The city is located in the heart of the former sovereign State of Béarn, of which it was the capital from 1464. Bordered by the Gave de Pau, the city is located 100 kilometres (62 mi) from the Atlantic Ocean and 50 kilometres (31 mi) from Spain. This position gives it an exceptional panorama across the mountain range of the Pyrenees as well as on the hillsides of Jurançon. The name of Horizons Palois aims to protect this vision, in particular with the famous Boulevard des Pyrénées which extends for 1.8 kilometres (1.1 miles) from the Château de Pau to the Parc Beaumont. Alphonse de Lamartine said: "Pau has the world's most beautiful view of the earth just as Naples has the most beautiful view of the sea."
Archaeology has asserted that the site has been occupied at least since the Gallo-Roman era. Nevertheless, it wasn't until the first half of the 12th century that the first mentions of Pau as a settlement are found. The town originated from the construction of its castle, likely from the 11th century by the Viscounts of Béarn, to protect the ford which was a strategic point for access to the Bearn valleys and then to Spain. The city thus took its name from the stockade (pau in Bearnese) which set the boundaries of the primitive castle.
The village which was built around the castle took advantage of its strategic position as well as the protection of the Viscounts of Béarn to widely develop over the following centuries. Pau became the capital of Béarn in 1464, thus becoming the political, cultural and economic centre of this small State which continued to defend its independence from the neighbouring French, English and Spanish peoples. The town and its castle took on a new dimension by becoming the seat of the Kings of Navarre, at the capture of Pamplona, by the Kingdom of Castile in 1512. Pau became a leading political and intellectual centre under the reign of Henry d'Albret and his wife Marguerite.

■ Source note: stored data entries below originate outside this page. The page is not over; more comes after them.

(* ===== verification/TaskSchedProps.v ===== *)
(** * Scheduling of tasks: properties

    No core is idle while a task waits, and a core is never given out twice; and
    what happens when a task that waits is restarted. *)
From stdpp Require Import prelude gmap list sorting.
From Stdlib Require Import ZArith Lia.
From S2P Require Import Prelude RequestSched RequestSchedProps TaskSched.

Module TaskSchedProps.
Import TaskSched.

Section Invariant.
Context {prof : Profile} {T : RbTree} {TS : RbTreeSpec T} {TaskId : Type} `{Countable TaskId} {E : Type}.
Implicit Types (s : Scheduler TaskId) (id : TaskId).

(** The tasks that have a core *)
Definition occupies (t : Task) : Z := match state t with ToRun | Running => 1 | _ => 0 end.

Definition occupied s : Z := map_sum (fun _ => occupies) (tasks s).

Definition entries s : list TaskId := (fun e => rt_id (snd e)) <$> ready_tasks s.

Definition is_ready (o : option Task) : Prop := match o with Some t => state t = Ready | None => False end.

Record core s : Prop := mkCore {
  c_run : running_tasks s = occupied s;
  c_cores : running_tasks s <= virtual_cores s < 2 ^ 32;
  c_sorted : key_sorted (ready_tasks s);
  c_nodup : NoDup (entries s);
  c_entry : forall id, id ∈ entries s -> tasks s !! id = None \/ is_ready (tasks s !! id);
  c_ready : forall id, is_ready (tasks s !! id) -> id ∈ entries s;
}.

(** While a task waits every core is taken. *)
Definition busy s : Prop := ready_tasks s <> [] -> running_tasks s = virtual_cores s.

Lemma occupied_put id t s : occupied (set_tasks (<[id := t]> (tasks s)) s)
  = occupied s - at_key (fun _ => occupies) id (tasks s !! id) + occupies t.
Proof. unfold occupied. simpl. apply map_sum_insert. Qed.

Lemma occupied_nonneg s : 0 <= occupied s.
Proof. apply map_sum_nonneg. intros k x _. unfold occupies. destruct (state x); lia. Qed.

(** The first task in the queue gets a core. *)
Definition awake v (r : ReadyTask TaskId) t rest s : Scheduler TaskId :=
  set_woken (woken s ++ [waker r]) (set_tasks (<[rt_id r := mkTask ToRun (virtual_runtime t)]> (tasks s))
    (set_clock v (set_running (running_tasks s + 1) (set_ready rest s)))).

Lemma core_awake v r t rest s :
  core s -> ready_tasks s = (v, r) :: rest -> tasks s !! rt_id r = Some t -> running_tasks s < virtual_cores s ->
  core (awake v r t rest s).
Proof.
  intros [H1 H2 H3 H4 H5 H6] Hr Ht Hlt. unfold entries in *. rewrite Hr in *. simpl in *.
  apply NoDup_cons in H4 as [Hn H4].
  assert (Hst : is_ready (tasks s !! rt_id r)) by (destruct (H5 (rt_id r)) as [|]; [by left|congruence|done]).
  rewrite Ht in Hst. simpl in Hst. split; simpl.
  - assert (Ho : occupies t = 0) by (unfold occupies; by rewrite Hst). unfold occupied in *. simpl.
    rewrite map_sum_insert, Ht. cbn [at_key]. rewrite Ho. change (occupies (mkTask ToRun _)) with 1. lia.
  - lia.
  - by apply StronglySorted_inv in H3 as [? _].
  - done.
  - intros id Hid. rewrite lookup_insert_ne; [apply H5; by right|]. by intros <-.
  - intros id. destruct (decide (id = rt_id r)) as [->|Hne]; [by rewrite lookup_insert_eq|].
    rewrite lookup_insert_ne by done. intros Hid. apply H6 in Hid. by apply elem_of_cons in Hid as [|].
Qed.

Lemma core_stale v r rest s :
  core s -> ready_tasks s = (v, r) :: rest -> tasks s !! rt_id r = None -> core (set_ready rest s).
Proof.
  intros [H1 H2 H3 H4 H5 H6] Hr Ht. unfold entries in *. rewrite Hr in *. simpl in *.
  apply NoDup_cons in H4 as [Hn H4]. split; simpl; try done.
  - by apply StronglySorted_inv in H3 as [? _].
  - intros id Hid. apply H5. by right.
  - intros id Hid. pose proof (H6 id Hid) as [->|]%elem_of_cons; [|done]. by rewrite Ht in Hid.
Qed.

Lemma schedule_loop_spec ready s :
  core s -> ready_tasks s = ready ->
  wp (E := E) True (schedule_loop ready) (fun _ s' => core s' /\ busy s') (fun _ _ => False) s.
Proof.
  revert s. induction ready as [|[v r] rest IH]; intros s Hc Hr; simpl; apply wp_bind, wp_gets;
    (destruct (Z.ltb_spec (running_tasks s) (virtual_cores s)) as [Hlt|Hge];
     [|apply wp_ret; split; [done|]; intros _; pose proof (c_cores _ Hc); lia]).
  { apply wp_ret. split; [done|]. intros Hne. by rewrite Hr in Hne. }
  apply wp_bind, wp_modify. destruct (tasks s !! rt_id r) as [t|] eqn:Ht; [|apply IH; [by eapply core_stale|done]].
  pose proof (c_cores _ Hc). pose proof (c_run _ Hc). pose proof (occupied_nonneg s).
  apply wp_bind. unfold wp at 1. rewrite arith_fits by lia. unfold put_task. do 4 apply wp_bind, wp_modify. simpl.
  apply (IH (awake v r t rest s)); [by apply core_awake|done].
Qed.

Lemma schedule_spec s :
  core s -> wp (E := E) True schedule (fun _ s' => core s' /\ busy s') (fun _ _ => False) s.
Proof. intros Hc. unfold schedule. apply wp_bind, wp_gets. by apply schedule_loop_spec. Qed.

(** *** The operations *)
Definition inv s : Prop := core s /\ busy s.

The history of Pau is marked by the birth of Henry of Bourbon 13 December 1553 in the castle of his grandparents. He gained access to the throne of France in 1589 under the title of Henry IV. The image of the city is since widely associated with that of this monarch made famous for his willingness to put an end to the seemingly endless Wars of Religion. With the end of Béarnaise independence in 1620, Pau lost its influence but remained the same at the head of a largely autonomous province. It was home to the Parliament of Navarre which wrote its texts in Occitan until the Revolution and its dismantling to create the Department of Basses-Pyrénées (becoming Pyrénées-Atlantiques in 1969). It was during the 18th century when another famous person was born in Pau, Jean-Baptiste Bernadotte who became Marshal of the Empire and King of Sweden (today, still the ruling dynasty) and Norway from 1818 until his death in 1844.
The Belle Époque marked a resurgence for the Béarnaise capital with a massive influx of wealthy foreign tourists (including English but also Russian, Spanish and American), they came to spend the winter to take advantage of the benefits of Pau's climate described by the Scottish physician Alexander Taylor. Pau turned widely with the construction of many villas and mansions to accommodate these wintering rich people, the city also developed all elements of modernity for their comfort: baths, funicular and railway station. It was at this time that Pau became one of the world capitals of the nascent aerospace industry under the influence of the Wright brothers, crowned heads then pressed there to observe the flight of the first flying school in the world.
With the decline of tourism during the 20th century, the Pau economy (and its suburbs) gradually shifted towards the aviation industry and then to that of petrochemicals with the major discovery of the Lacq gas field in 1951. Pau today is a city of about 80,000 inhabitants, the main urban area of Pau and of the Communauté d'agglomération Pau Béarn Pyrénées with 30 neighbouring communes which carry out local tasks together. The Université de Pau et des Pays de l'Adour, founded in 1972, accounts for a large student population. The city plays a leading role for Béarn but also for a wide segment of the Adour area. An administrative capital, it boasts a dense economic fabric including service activities. Pau also plays the role of cultural capital with many events, including sports. Pau's heritage extends over several centuries, its diversity and its quality allowed it to obtain the label of City of Art and History in 2011.
The name of its people is Palois and the motto of Pau is in Latin: Urbis palladium et gentis ("protective of the city and its people").